---------- Data
(** The characters that [encodeURIComponent] writes: the unreserved ones
    and the percent sign of an escape. *)
Definition url_safe (c : ascii) : bool :=
  is_unreserved c || Ascii.eqb c "%".

Fixpoint all_url_safe (s : string) : bool :=
  match s with
  | EmptyString => true
  | String c s' => url_safe c && all_url_safe s'
  end.

(** Reading back the first code unit of an encoded text (the inverse of
    one step of [encodeURIComponent]), with the text that follows it. *)
Definition decode_first (s : string) : option (ascii * string) :=
  match s with
  | EmptyString => None
  | String c rest =>
      if negb (Ascii.eqb c "%") then Some (c, rest)
      else
        match rest with
        | String x (String y rest) =>
            match digit_of 16 x, digit_of 16 y with
            | Some hx, Some hy =>
                let b := 16 * hx + hy in
                if b <? 128 then Some (ascii_of_nat (Z.to_nat b), rest)
                else
                  match rest with
                  | String p (String x' (String y' rest)) =>
                      match digit_of 16 x', digit_of 16 y' with
                      | Some hx', Some hy' =>
                          Some (ascii_of_nat
                                  (Z.to_nat ((b - 192) * 64 + (16 * hx' + hy' - 128))),
                                rest)
                      | _, _ => None
                      end
                  | _ => None
                  end
            | _, _ => None
            end
        | _ => None
        end
  end.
--------------------
- [Problem description] The entries above are to be transcribed in full and without error.

- [Task answer]
(** The characters that [encodeURIComponent] writes: the unreserved ones
    and the percent sign of an escape. *)
Definition url_safe (c : ascii) : bool :=
  is_unreserved c || Ascii.eqb c "%".

Fixpoint all_url_safe (s : string) : bool :=
  match s with
  | EmptyString => true
  | String c s' => url_safe c && all_url_safe s'
  end.

(** Reading back the first code unit of an encoded text (the inverse of
    one step of [encodeURIComponent]), with the text that follows it. *)
Definition decode_first (s : string) : option (ascii * string) :=
  match s with
  | EmptyString => None
  | String c rest =>
      if negb (Ascii.eqb c "%") then Some (c, rest)
      else
        match rest with
        | String x (String y rest) =>
            match digit_of 16 x, digit_of 16 y with
            | Some hx, Some hy =>
                let b := 16 * hx + hy in
                if b <? 128 then Some (ascii_of_nat (Z.to_nat b), rest)
                else
                  match rest with
                  | String p (String x' (String y' rest)) =>
                      match digit_of 16 x', digit_of 16 y' with
                      | Some hx', Some hy' =>
                          Some (ascii_of_nat
                                  (Z.to_nat ((b - 192) * 64 + (16 * hx' + hy' - 128))),
                                rest)
                      | _, _ => None
                      end
                  | _ => None
                  end
            | _, _ => None
            end
        | _ => None
        end
  end.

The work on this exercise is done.